-------- RECORDS FOR THE TASK --------
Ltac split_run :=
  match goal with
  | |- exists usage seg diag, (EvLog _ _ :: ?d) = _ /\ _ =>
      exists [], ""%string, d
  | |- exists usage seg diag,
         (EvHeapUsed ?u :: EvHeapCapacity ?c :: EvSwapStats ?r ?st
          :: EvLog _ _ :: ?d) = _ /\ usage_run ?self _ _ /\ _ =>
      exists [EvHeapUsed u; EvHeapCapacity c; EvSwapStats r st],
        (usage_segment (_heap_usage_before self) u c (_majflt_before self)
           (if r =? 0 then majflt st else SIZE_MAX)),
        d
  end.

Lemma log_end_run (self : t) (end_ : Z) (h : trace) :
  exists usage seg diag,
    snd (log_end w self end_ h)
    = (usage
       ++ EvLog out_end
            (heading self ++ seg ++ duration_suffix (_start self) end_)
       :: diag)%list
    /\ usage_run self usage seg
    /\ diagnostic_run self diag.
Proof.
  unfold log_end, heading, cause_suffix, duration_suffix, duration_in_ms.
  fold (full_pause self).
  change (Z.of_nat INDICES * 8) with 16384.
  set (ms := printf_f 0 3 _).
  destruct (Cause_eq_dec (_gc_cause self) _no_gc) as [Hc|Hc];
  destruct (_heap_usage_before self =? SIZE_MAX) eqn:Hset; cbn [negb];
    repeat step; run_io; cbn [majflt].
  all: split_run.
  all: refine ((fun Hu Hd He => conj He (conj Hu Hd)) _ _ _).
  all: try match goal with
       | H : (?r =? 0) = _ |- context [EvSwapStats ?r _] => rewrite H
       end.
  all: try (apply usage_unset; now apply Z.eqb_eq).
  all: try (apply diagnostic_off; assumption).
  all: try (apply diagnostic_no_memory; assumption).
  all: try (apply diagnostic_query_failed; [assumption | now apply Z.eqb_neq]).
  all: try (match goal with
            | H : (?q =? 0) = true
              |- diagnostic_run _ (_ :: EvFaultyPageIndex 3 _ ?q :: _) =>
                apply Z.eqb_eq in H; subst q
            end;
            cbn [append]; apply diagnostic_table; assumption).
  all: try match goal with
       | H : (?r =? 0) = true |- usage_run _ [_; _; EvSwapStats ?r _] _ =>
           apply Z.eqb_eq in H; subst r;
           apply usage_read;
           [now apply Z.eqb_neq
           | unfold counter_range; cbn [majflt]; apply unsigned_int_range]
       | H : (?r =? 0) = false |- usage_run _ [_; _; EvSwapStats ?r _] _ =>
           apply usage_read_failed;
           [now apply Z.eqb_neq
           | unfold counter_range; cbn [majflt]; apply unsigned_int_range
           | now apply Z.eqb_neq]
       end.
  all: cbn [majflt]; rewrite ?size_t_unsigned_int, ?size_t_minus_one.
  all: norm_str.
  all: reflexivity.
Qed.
--------
ABOUT THIS TASK:
All of the data above should be written out again word for word.

RESULT OF THIS TASK:
Ltac split_run :=
  match goal with
  | |- exists usage seg diag, (EvLog _ _ :: ?d) = _ /\ _ =>
      exists [], ""%string, d
  | |- exists usage seg diag,
         (EvHeapUsed ?u :: EvHeapCapacity ?c :: EvSwapStats ?r ?st
          :: EvLog _ _ :: ?d) = _ /\ usage_run ?self _ _ /\ _ =>
      exists [EvHeapUsed u; EvHeapCapacity c; EvSwapStats r st],
        (usage_segment (_heap_usage_before self) u c (_majflt_before self)
           (if r =? 0 then majflt st else SIZE_MAX)),
        d
  end.

Lemma log_end_run (self : t) (end_ : Z) (h : trace) :
  exists usage seg diag,
    snd (log_end w self end_ h)
    = (usage
       ++ EvLog out_end
            (heading self ++ seg ++ duration_suffix (_start self) end_)
       :: diag)%list
    /\ usage_run self usage seg
    /\ diagnostic_run self diag.
Proof.
  unfold log_end, heading, cause_suffix, duration_suffix, duration_in_ms.
  fold (full_pause self).
  change (Z.of_nat INDICES * 8) with 16384.
  set (ms := printf_f 0 3 _).
  destruct (Cause_eq_dec (_gc_cause self) _no_gc) as [Hc|Hc];
  destruct (_heap_usage_before self =? SIZE_MAX) eqn:Hset; cbn [negb];
    repeat step; run_io; cbn [majflt].
  all: split_run.
  all: refine ((fun Hu Hd He => conj He (conj Hu Hd)) _ _ _).
  all: try match goal with
       | H : (?r =? 0) = _ |- context [EvSwapStats ?r _] => rewrite H
       end.
  all: try (apply usage_unset; now apply Z.eqb_eq).
  all: try (apply diagnostic_off; assumption).
  all: try (apply diagnostic_no_memory; assumption).
  all: try (apply diagnostic_query_failed; [assumption | now apply Z.eqb_neq]).
  all: try (match goal with
            | H : (?q =? 0) = true
              |- diagnostic_run _ (_ :: EvFaultyPageIndex 3 _ ?q :: _) =>
                apply Z.eqb_eq in H; subst q
            end;
            cbn [append]; apply diagnostic_table; assumption).
  all: try match goal with
       | H : (?r =? 0) = true |- usage_run _ [_; _; EvSwapStats ?r _] _ =>
           apply Z.eqb_eq in H; subst r;
           apply usage_read;
           [now apply Z.eqb_neq
           | unfold counter_range; cbn [majflt]; apply unsigned_int_range]
       | H : (?r =? 0) = false |- usage_run _ [_; _; EvSwapStats ?r _] _ =>
           apply usage_read_failed;
           [now apply Z.eqb_neq
           | unfold counter_range; cbn [majflt]; apply unsigned_int_range
           | now apply Z.eqb_neq]
       end.
  all: cbn [majflt]; rewrite ?size_t_unsigned_int, ?size_t_minus_one.
  all: norm_str.
  all: reflexivity.
Qed.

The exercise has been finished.